Dubai World's debt not government-backed
DUBAI, United Arab Emirates - The massive debt owed by the investment firm Dubai World is not guaranteed by the emirate's government, a top financial official from the city state said yesterday, offering little direction to anxious investors.
DUBAI, United Arab Emirates - The massive debt owed by the investment firm Dubai World is not guaranteed by the emirate's government, a top financial official from the city state said yesterday, offering little direction to anxious investors.
On the first day of trading since news of Dubai World's debt crunch - $60 billion - became public, Dubai's main exchange fell more than 7 percent, while the Abu Dhabi exchange fell more than 8 percent - the steepest fall in at least a year, brokers said.

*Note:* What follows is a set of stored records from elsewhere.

(* ===== verification/Prelude.v ===== *)
(** * ProtoRelay: a verification library

    ProtoRelay is a C++ mail server and relay.  A networking framework
    ([src/include/framework], [src/src/framework]) provides sessions over TCP
    and TLS, a table-driven protocol state machine engine, an HTTP/1 and HTTP/2
    server for static files, an LRU cache, and a node network that carries
    end-to-end envelopes over authenticated links.  The mail system
    ([src/include/mail_system], [src/src/mail_system]) builds SMTP, IMAP and
    POP3 servers on it, with message storage, outbound delivery, a webmail
    interface and database repositories.

    ** Files and the sources they model

    - [Prelude], [CString]: bytes, machine integers, big-endian fields, the C++
      string and number functions the code calls, shared lemmas and tactics.
    - [H2Framer] ([http/h2/h2_framer.cpp], [h2_types.hpp]): HTTP/2 frames.
    - [H2Huffman], [H2Hpack] ([http/h2/h2_hpack.cpp], [h2_huffman_table.h]):
      header compression; the decoder's dynamic table is the record
      [HeaderDecoder].
    - [HttpParser] ([http/http_parser.cpp], [message_processor.cpp]): request
      parsing, body framing, the path guard, static responses.  [std::filesystem]
      path functions are modelled on strings; the file system is a parameter.
    - [H2Session] ([http/codec/h2_codec.cpp], [http/h2/h2_session.tpp]): the
      connection state is the record [H2Session]; one network chunk is
      [on_chunk].
    - [LruCache] ([cache/lru_cache.h]): recency list and index as two
      structures, as in the code.
    - [NodeEnvelope], [NodeRouter] ([node/node_proto.cpp]): the envelope codec
      and the router; posted executor tasks and link callbacks are explicit
      queues that [step] may serve in any order.
    - [LineFolder] ([mail_system/back/algorithm/line_folder.h]): the filter
      between SMTP DATA and the stored file.
    - [Snowflake] ([mail_system/back/algorithm/snow.cpp]): id generation over a
      sequence of clock readings.
    - [FsmEngine] ([fsm/fsm_desc.h], [fsm/fsm_engine.h], [session_base.tpp]):
      protocol tables and the engine that dispatches pipelined commands.
    - [Pop3] ([mailServer/fsm/pop3/], [session/pop3_session.tpp]): the POP3
      server on that engine: command handlers, login and quit operations.
      [Pop3Lock] ([repository/pop3_lock_repository.cpp], the heartbeat, the
      sweeper of [pop3_server.cpp]): the table behind the mailbox lock, a lease.
    - [Storage] ([framework/storage/], [back/storage/mail_body_writer.h]): the
      write stream interface as a class with laws, its two implementations,
      and the buffered writer on top.
    - [SmtpText] ([algorithm/smtp_utils.cpp], [common/account_policy.h]): header
      and multipart parsing of the DATA phase, address rules.
    - [Smtp] ([mailServer/fsm/smtps/], [session/smtps_session.tpp]): the SMTP
      server; the session is the record [SmtpSession], a completed read is
      [smtp_chunk], what a session does is its trace of [SmtpAction]s.
      [SmtpSafety] holds its theorems.
    - [Mime] ([common/mime_tree.h], [mime_parameters.h],
      [mime_metadata_store.h]): the part tree of a stored message, its JSON
      form, the extraction of a part.
    - [ImapText] ([mailServer/fsm/imaps/imap_utils.cpp]), [Imap]
      ([traditional_imaps_fsm.tpp], [imaps_desc.h], [session/imaps_session.tpp]):
      the IMAP server; a handler is a function of its session and of the
      answers it gets ([CmdEnv]), its effects are a list of [ImapAction]s.
      [ImapSafety] has its theorems, [ImapFindings] the runs in which it does
      something else than it says.
    - [MailCrypto] ([common/mail_crypto.h]), [Inbound]
      ([inbound/inbound_verifier.cpp]): canonical forms, SPF, DKIM and DMARC,
      blocking and with callbacks.  [SmtpInbound] puts the verifier where [Smtp]
      has parameters.
    - [SmtpClient] ([smtp_client/client_session.cpp], [common/smtp_wire.h]): one
      connection of the relay to another server, event by event.
    - [Outbox] ([outbound/outbox_repository.cpp]): the delivery queue in the
      database, its statements run against a table, several connections at once.
    - [OutboundSign] ([outbound/outbound_utils.cpp]): splitting, signing and
      framing an outgoing message.
    - [MxRouting] ([outbound/mx_routing_utils.cpp]): host, port and addresses of
      a delivery.
    - [OutboundSession] ([outbound/outbound_smtp_session.cpp]): the queue of one
      mail host; [OutboundServer] ([outbound/outbound_server.cpp]): the scheduler
      that owns these sessions, as overlapping calls of several threads.
    - [PersistRepo] ([repository/persistence_repository.cpp]): the transaction
      that stores a message, the copies on other shards, the removal of
      metadata; [PersistQueue] ([persist_storage/]): the queue in front of it.
    - [DbPool] ([db/mysql_pool.cpp]): lending, validating and returning database
      connections.
    - [NodeFrame] ([node/node_trust.cpp] and the codecs of
      [node/node_link.cpp]), [NodeLink] ([node/node_link.cpp]): the link between
      two nodes with its handshake, requests, heartbeat and reconnecting.
      [NodeSample] has two sample nodes; [NodeLinkSafety], [NodeLinkCalls] and
      [NodeHandshake] hold the theorems.
    - [HttpSession] ([http/http_session.tpp], [http_fsm.h], [http_fsm.tpp],
      [session_base.tpp]): one HTTP/1.1 connection with its pipelined requests
      and responses; an event is a completion, and callbacks are values.
      [HttpSessionSafety] and [HttpExchange] hold the theorems.
    - [ShardRouter] ([back/router/]): the shard of an address, by hash, by domain
      or by a table in the database.
    - [BcryptTables], [Bcrypt] ([common/bcrypt.cpp]): bcrypt, its text form and the
      recognition of stored passwords.  [AccountAuth]
      ([common/account_authentication.cpp], [password_rehash.h], [auth_cache.h]):
      logins that share a cache; [AccountPolicy] ([common/account_policy.cpp]):
      questions about recipients, aliases and quotas.
    - [MimeComposer] ([common/mime_composer.cpp]): a message and its envelope from
      what a web user typed.
    - [Submission] ([submission/mail_submission_service.cpp],
      [storage/mail_object_key_layout.cpp]): the mail of a process of its own, one
      operation from the account check to the answer of the queue, and the keys
      of stored objects.

    ** How the parts meet

    The router is a client of the cache (its replay window is proved against
    the cache's retention lemmas), the HTTP/2 session of the framer and HPACK,
    and the POP3, SMTP and IMAP servers of the engine's tables; [Pop3] also
    connects [LineFolder] with retrieval, and [SmtpSafety] is proved for every
    write stream that obeys the laws of [Storage].  [Imap] uses the part trees of
    [Mime] through [ImapText].  [SmtpInbound] is the composition of [Smtp] and
    [Inbound]; [OutboundSign] that of the signer with the verifier: what is signed
    there passes here ([sign_then_verify]).  [OutboundSession] calls [SmtpClient]
    and [OutboundSign]; [OutboundServer] runs the sessions of [OutboundSession],
    claims from [Outbox] and routes with [MxRouting].  [PersistQueue] hands jobs to
    a repository that answers with a result; [PersistRepo] is the code behind that
    answer.  [NodeLink] carries the frames of [NodeFrame]; the envelopes of
    [NodeEnvelope] are the payloads it hands to [NodeRouter].  [HttpSession] calls
    the parser and the static responses of [HttpParser] and dispatches by a table
    of [FsmEngine].  The table router of [ShardRouter] is a client of [LruCache],
    whose contract shows that the cache is invisible; [Submission] applies the
    address rules of [SmtpText] and hands its mail to the queue of [PersistQueue].
    [AccountAuth] asks for passwords through the class [PasswordHashing], which
    [Bcrypt] implements, and keeps its cache in [LruCache]; it is the code behind the
    authenticator of [Smtp], [Imap] and [Pop3].

    ** What the theorems show

    - Codecs: frames, headers and envelopes survive encoding and decoding,
      decoders accept exactly the images of encoders, the Huffman decoder is
      the inverse of the RFC encoder, tables and buffers stay within their
      limits on hostile input.
    - HTTP/2 sessions: neither the connection's window nor a stream's is overrun,
      bodies are sent whole and in order, every request is produced at most once.
    - HTTP: accepted paths stay below the document root; content lengths are
      exact; the requests of a connection are those of its byte stream however it
      is cut, one response follows the other, files are sent whole.
    - Cache: capacity, contract of each operation, least-recently-used
      retention.
    - Router: completions are called exactly once, except those of envelopes of
      another version, whose task throws; the in-flight bound holds,
      reports never cascade, relays change nothing but the hop fields,
      encryption works end to end, replays inside the window are not delivered.
    - Engine: pipelined commands are handled in order and once, asynchronous
      steps complete once, strict guards keep sessions inside the table.
    - Mail: storing is independent of network chunking, folding terminates and
      is lossless on UTF-8, SMTP-to-POP3 transparency, one message numbering
      for all POP3 commands; the mailbox lock was granted whenever a mailbox is
      open or changed, and excludes other sessions while its heartbeat is kept.
    - SMTP: no mail is relayed for a stranger, and an acknowledged message is
      stored byte for byte and submitted with its envelope; a committed body is
      what was written.
    - IMAP: only mailboxes of the logged-in user are touched, commands with one
      tagged reply are answered and leave the session ready, literals are taken
      exactly, FETCH visits the messages asked for; part trees survive their JSON form.
    - Incoming checks: a pass of SPF names a mechanism that matched, the blocking
      and the asynchronous evaluation of DKIM agree, a pass of DMARC rests on an
      aligned pass, evaluation ends whatever the records include as long as none
      redirects.
    - Outgoing mail: a result of Accepted means the peer took every recipient and
      the message; one result per operation; addresses cannot smuggle commands; no
      password before the TLS handshake; a claimed row belongs to one worker; the
      scheduler's count is what is really pending, every delivery reports once and
      with its own payload.
    - Persistence: a message is stored with all its rows or none, the transaction
      ends on every sequence of answers, the queue accounts for every ticket, its
      files are removed exactly when it is not stored, a connection has one
      borrower.  A submission calls back once, has every recipient allowed and
      leaves no body that nobody owns; a table route is what the table says or an
      error.
    - Accounts: a password verifies against its own hash and the text form loses no
      byte of the digest; a login says yes only to the password of an active
      account, a fresh one only after a second look at the database; whatever was
      typed, a composed message is printable ASCII lines that SMTP carries
      unchanged.
    - Links: an authenticated link that is ready has verified its peer over a fresh
      nonce, the two
      ends agree on each other, revoked peers are dropped, requests are answered
      once, the cutting of the stream into reads is immaterial, two links that
      trust each other get ready.

    Some theorems state what the code does where a comment, an RFC or the
    intent says otherwise; their names end in what happens
    ([folding_diverges], [hpack_long_string_misread],
    [data_opens_streams_without_limit], [error_budget_cumulative],
    [trailing_root_blocks_files], [numbers_shift],
    [failed_auth_changes_identity], [from_rules_skipped],
    [end_of_data_depends_on_reads], [redirect_stalls_session],
    [dmarc_reject_accepted], [lost_delivery_stays_lost],
    [slow_handshake_keeps_link], [revoked_peer_is_dialled],
    [restored_peer_stays_lost], [update_of_another_node],
    [tight_options_never_connect], [rejected_request_served],
    [truncated_file_keeps_connection], [head_error_has_body],
    [second_head_as_body], [sendfile_exceeds_length], [chunk_end_unchecked],
    [dollar_two_locked_out], [late_upgrade_revives_old_password],
    [newlines_outgrow_submission], and
    the examples of [ImapFindings]).

    ** Conventions

    A [std::string] is a list of bytes, a byte is a [Z] in [0..255]; unsigned
    arithmetic that can wrap is written with [to_u8] .. [to_u64], signed with
    [to_i32] and [to_i64].  Exceptions
    and error returns are [option] or a sum.  Callbacks, clocks, random
    numbers, the file system, AEAD, database and storage answers are parameters
    or fields of environment records; what a theorem needs of them is a named
    hypothesis.

    Loops that are not structural take fuel.  Where the fuel is an internal
    bound it is the length of what the loop consumes, and a lemma or the theorem
    itself shows that this is enough: the input of a parser ([decode_loop],
    [pump], [stuff_body], [drain_loop], [feed_loop], [data_loop], [consume],
    [multipart_loop], [parameters], [many], [search_tokens], [read_lines],
    [normalize_loop], [consume_loop] of [NodeLink], [loop] and [scan] of
    [HttpSession], [wrapped] and [subject_words] of [MimeComposer]), the JSON text of a part tree,
    the numbers left of a sequence set ([fetch_drive]), the budget of a clipped
    line ([clip_loop]), the surplus of the session table ([shrink_loop]), the
    nesting depth of 64 of [parse_mime_tree].  Two loops of the code have no such
    bound.  [LineFolder.append_folded] keeps its fuel as an argument because the
    loop can really fail to end; [folding_bounded] gives the fuel that suffices and
    [folding_diverges] the inputs where none does.  The fuel of the SPF evaluation
    is the depth of nested record loads: [spf_terminates] shows that ten are enough
    without redirects, [redirect_stalls_session] that redirects have no limit.

    Concurrency is a step relation in function form: posted functions, answers
    and calls of other threads are the elements of a list of events, and the
    theorems hold for every list.  A critical section of the code is one step.

    ** Not modelled

    The webmail services pass the fields of requests on to repositories and are
    left out; the HTTP sessions below them, the composer and the submission service
    are modelled.  QUIC and HTTP/3 are adapters around a third-party
    transport.  Database drivers and SQL text, sockets, TLS, Ed25519 and its key
    files, thread pools, logging, metrics, configuration and the command
    line are calls of the operating system or of libraries; where a model needs
    their answers, they are its parameters. *)

From Stdlib Require Export ZArith Lia Ascii.
From stdpp Require Export base gmap strings list fin_maps numbers.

Driving the financial avalanche was Wednesday's announcement that Dubai World would seek an at least six-month reprieve on its debts, obligations amassed during years of a building spree that turned the desert emirate into the Middle Eastern version of Las Vegas, Wall Street, and, at times, Sodom and Gomorrah, all rolled into one.

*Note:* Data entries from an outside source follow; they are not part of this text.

(* ===== verification/H2Hpack.v ===== *)
(** * HPACK header compression

    Models [src/framework/http/h2/h2_hpack.cpp]: the static table, the
    connection-level [HeaderDecoder] with its bounded dynamic table, and the
    response encoder.  The read position of the C++ code, the pair of the
    block and an index into it, is the rest of the block here; a failing read
    is [None].  The theorems show that the dynamic table stays within its
    capacity on every input, that decoding inverts the response encoder when
    every string is shorter than 127 bytes, and what happens to longer
    strings. *)

From S2P Require Import Prelude H2Huffman.

Abbreviation Header := (bytes * bytes)%type.

(** ** The static table *)

Definition kStaticTable : list Header := [
  (s! ":authority", []);
  (s! ":method", s! "GET");
  (s! ":method", s! "POST");
  (s! ":path", s! "/");
  (s! ":path", s! "/index.html");
  (s! ":scheme", s! "http");
  (s! ":scheme", s! "https");
  (s! ":status", s! "200");
  (s! ":status", s! "204");
  (s! ":status", s! "206");
  (s! ":status", s! "304");
  (s! ":status", s! "400");
  (s! ":status", s! "404");
  (s! ":status", s! "500");
  (s! "accept-charset", []);
  (s! "accept-encoding", s! "gzip, deflate");
  (s! "accept-language", []);
  (s! "accept-ranges", []);
  (s! "accept", []);
  (s! "access-control-allow-origin", []);
  (s! "age", []);
  (s! "allow", []);
  (s! "authorization", []);
  (s! "cache-control", []);
  (s! "content-disposition", []);
  (s! "content-encoding", []);
  (s! "content-language", []);
  (s! "content-length", []);
  (s! "content-location", []);
  (s! "content-range", []);
  (s! "content-type", []);
  (s! "cookie", []);
  (s! "date", []);
  (s! "etag", []);
  (s! "expect", []);
  (s! "expires", []);
  (s! "from", []);
  (s! "host", []);
  (s! "if-match", []);
  (s! "if-modified-since", []);
  (s! "if-none-match", []);
  (s! "if-range", []);
  (s! "if-unmodified-since", []);
  (s! "last-modified", []);
  (s! "link", []);
  (s! "location", []);
  (s! "max-forwards", []);
  (s! "proxy-authenticate", []);
  (s! "proxy-authorization", []);
  (s! "range", []);
  (s! "referer", []);
  (s! "refresh", []);
  (s! "retry-after", []);
  (s! "server", []);
  (s! "set-cookie", []);
  (s! "strict-transport-security", []);
  (s! "transfer-encoding", []);
  (s! "user-agent", []);
  (s! "vary", []);
  (s! "via", []);
  (s! "www-authenticate", [])
].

If markets were looking for reassurances from Dubai that it would stand behind the conglomerate, they got none yesterday.
"Dubai World was established as an independent company," Abdulrahman al-Saleh, director-general of Dubai's Finance Department, said on Dubai TV.
"It is true that the government is the owner," he said, "but given that the company has various activities and is exposed to various types of risks, the decision, since its establishment, has been that the company is not guaranteed by the [Dubai] government."
Al-Saleh's comments were the first public remarks by a Dubai official since Thursday, the day after the emirate's government's announcement about Dubai World's request for a debt repayment postponement.
The lack of clarity or direction from the rulers of Dubai since the extent of the conglomerate's financial ills became known has been a major source of angst for investors. Uncertainty about what step the emirate would take next had cast a pall on world markets late last week. In the United States, the Dow fell 154 points Friday.
Yesterday, the overwhelming majority of companies whose shares traded on the Dubai Financial Market, the city-state's main bourse, were deeply in the red. But the market failed to hit the 10 percent stop-trading cap largely because a large number of company shares were not traded.